* Task to complete
An exact, line-by-line copy is needed, beginning at the line with "Withdrawals.v" and ending at the last line of the listing below.

──────── Records for the exercise

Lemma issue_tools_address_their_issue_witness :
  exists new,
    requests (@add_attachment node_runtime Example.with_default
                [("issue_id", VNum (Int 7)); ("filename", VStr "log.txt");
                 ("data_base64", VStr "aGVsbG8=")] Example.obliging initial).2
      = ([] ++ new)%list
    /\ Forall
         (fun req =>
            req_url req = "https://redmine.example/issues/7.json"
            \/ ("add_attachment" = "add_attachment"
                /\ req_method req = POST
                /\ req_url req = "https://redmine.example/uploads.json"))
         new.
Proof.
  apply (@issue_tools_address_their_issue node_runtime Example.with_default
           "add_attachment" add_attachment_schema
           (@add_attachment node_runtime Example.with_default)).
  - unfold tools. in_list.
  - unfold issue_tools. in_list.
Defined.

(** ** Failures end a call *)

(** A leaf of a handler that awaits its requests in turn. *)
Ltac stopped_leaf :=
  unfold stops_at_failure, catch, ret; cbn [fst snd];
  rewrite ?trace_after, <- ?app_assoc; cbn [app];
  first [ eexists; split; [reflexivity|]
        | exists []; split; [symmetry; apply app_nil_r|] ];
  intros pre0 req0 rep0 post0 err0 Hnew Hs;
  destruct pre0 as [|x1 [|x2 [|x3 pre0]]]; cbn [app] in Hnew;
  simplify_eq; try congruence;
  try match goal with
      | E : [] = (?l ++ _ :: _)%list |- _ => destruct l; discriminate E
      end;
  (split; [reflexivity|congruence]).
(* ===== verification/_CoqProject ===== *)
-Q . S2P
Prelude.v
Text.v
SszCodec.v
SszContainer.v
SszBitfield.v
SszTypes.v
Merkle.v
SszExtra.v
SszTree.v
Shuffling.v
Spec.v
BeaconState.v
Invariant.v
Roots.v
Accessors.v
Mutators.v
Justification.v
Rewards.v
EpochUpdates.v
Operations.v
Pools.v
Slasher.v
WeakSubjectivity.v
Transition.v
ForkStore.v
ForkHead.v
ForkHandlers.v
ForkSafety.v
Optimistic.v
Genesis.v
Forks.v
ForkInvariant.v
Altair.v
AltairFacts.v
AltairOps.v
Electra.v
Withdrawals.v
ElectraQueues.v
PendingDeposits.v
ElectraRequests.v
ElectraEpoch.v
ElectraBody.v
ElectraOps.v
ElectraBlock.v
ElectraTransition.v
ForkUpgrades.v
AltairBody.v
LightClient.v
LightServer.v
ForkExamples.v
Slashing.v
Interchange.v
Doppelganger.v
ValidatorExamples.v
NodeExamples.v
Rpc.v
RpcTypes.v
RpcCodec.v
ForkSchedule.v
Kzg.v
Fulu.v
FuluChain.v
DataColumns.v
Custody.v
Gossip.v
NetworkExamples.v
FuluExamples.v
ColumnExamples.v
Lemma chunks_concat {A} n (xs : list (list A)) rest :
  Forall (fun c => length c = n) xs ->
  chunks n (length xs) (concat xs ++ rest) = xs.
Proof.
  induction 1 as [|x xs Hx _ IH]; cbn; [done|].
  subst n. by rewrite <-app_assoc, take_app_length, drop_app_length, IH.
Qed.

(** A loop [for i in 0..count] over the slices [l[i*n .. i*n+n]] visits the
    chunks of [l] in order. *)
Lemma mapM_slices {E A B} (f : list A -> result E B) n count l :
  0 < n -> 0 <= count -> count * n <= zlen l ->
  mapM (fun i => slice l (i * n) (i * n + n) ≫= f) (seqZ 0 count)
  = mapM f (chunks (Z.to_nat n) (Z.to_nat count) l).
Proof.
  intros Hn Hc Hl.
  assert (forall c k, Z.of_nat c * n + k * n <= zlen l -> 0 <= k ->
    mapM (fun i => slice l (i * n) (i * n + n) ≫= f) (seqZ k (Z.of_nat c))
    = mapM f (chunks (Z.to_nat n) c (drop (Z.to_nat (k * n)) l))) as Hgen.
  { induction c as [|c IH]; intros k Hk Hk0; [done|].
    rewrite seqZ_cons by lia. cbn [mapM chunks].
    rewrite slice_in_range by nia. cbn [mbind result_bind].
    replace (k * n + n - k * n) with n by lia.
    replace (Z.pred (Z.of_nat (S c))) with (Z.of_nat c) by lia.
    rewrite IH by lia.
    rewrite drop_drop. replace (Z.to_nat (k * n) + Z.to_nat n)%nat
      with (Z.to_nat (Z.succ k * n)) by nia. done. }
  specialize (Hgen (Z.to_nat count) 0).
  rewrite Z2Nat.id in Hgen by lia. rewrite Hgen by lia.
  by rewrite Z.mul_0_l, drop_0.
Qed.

────────────────

* Answer for the task
Withdrawals.v
ElectraQueues.v
PendingDeposits.v
ElectraRequests.v
ElectraEpoch.v
ElectraBody.v
ElectraOps.v
ElectraBlock.v
ElectraTransition.v
ForkUpgrades.v
AltairBody.v
LightClient.v
LightServer.v
ForkExamples.v
Slashing.v
Interchange.v
Doppelganger.v
ValidatorExamples.v
NodeExamples.v
Rpc.v
RpcTypes.v
RpcCodec.v
ForkSchedule.v
Kzg.v
Fulu.v
FuluChain.v
DataColumns.v
Custody.v
Gossip.v
NetworkExamples.v
FuluExamples.v
ColumnExamples.v
Lemma chunks_concat {A} n (xs : list (list A)) rest :
  Forall (fun c => length c = n) xs ->
  chunks n (length xs) (concat xs ++ rest) = xs.
Proof.
  induction 1 as [|x xs Hx _ IH]; cbn; [done|].
  subst n. by rewrite <-app_assoc, take_app_length, drop_app_length, IH.
Qed.

(** A loop [for i in 0..count] over the slices [l[i*n .. i*n+n]] visits the
    chunks of [l] in order. *)
Lemma mapM_slices {E A B} (f : list A -> result E B) n count l :
  0 < n -> 0 <= count -> count * n <= zlen l ->
  mapM (fun i => slice l (i * n) (i * n + n) ≫= f) (seqZ 0 count)
  = mapM f (chunks (Z.to_nat n) (Z.to_nat count) l).
Proof.
  intros Hn Hc Hl.
  assert (forall c k, Z.of_nat c * n + k * n <= zlen l -> 0 <= k ->
    mapM (fun i => slice l (i * n) (i * n + n) ≫= f) (seqZ k (Z.of_nat c))
    = mapM f (chunks (Z.to_nat n) c (drop (Z.to_nat (k * n)) l))) as Hgen.
  { induction c as [|c IH]; intros k Hk Hk0; [done|].
    rewrite seqZ_cons by lia. cbn [mapM chunks].
    rewrite slice_in_range by nia. cbn [mbind result_bind].
    replace (k * n + n - k * n) with n by lia.
    replace (Z.pred (Z.of_nat (S c))) with (Z.of_nat c) by lia.
    rewrite IH by lia.
    rewrite drop_drop. replace (Z.to_nat (k * n) + Z.to_nat n)%nat
      with (Z.to_nat (Z.succ k * n)) by nia. done. }
  specialize (Hgen (Z.to_nat count) 0).
  rewrite Z2Nat.id in Hgen by lia. rewrite Hgen by lia.
  by rewrite Z.mul_0_l, drop_0.
Qed.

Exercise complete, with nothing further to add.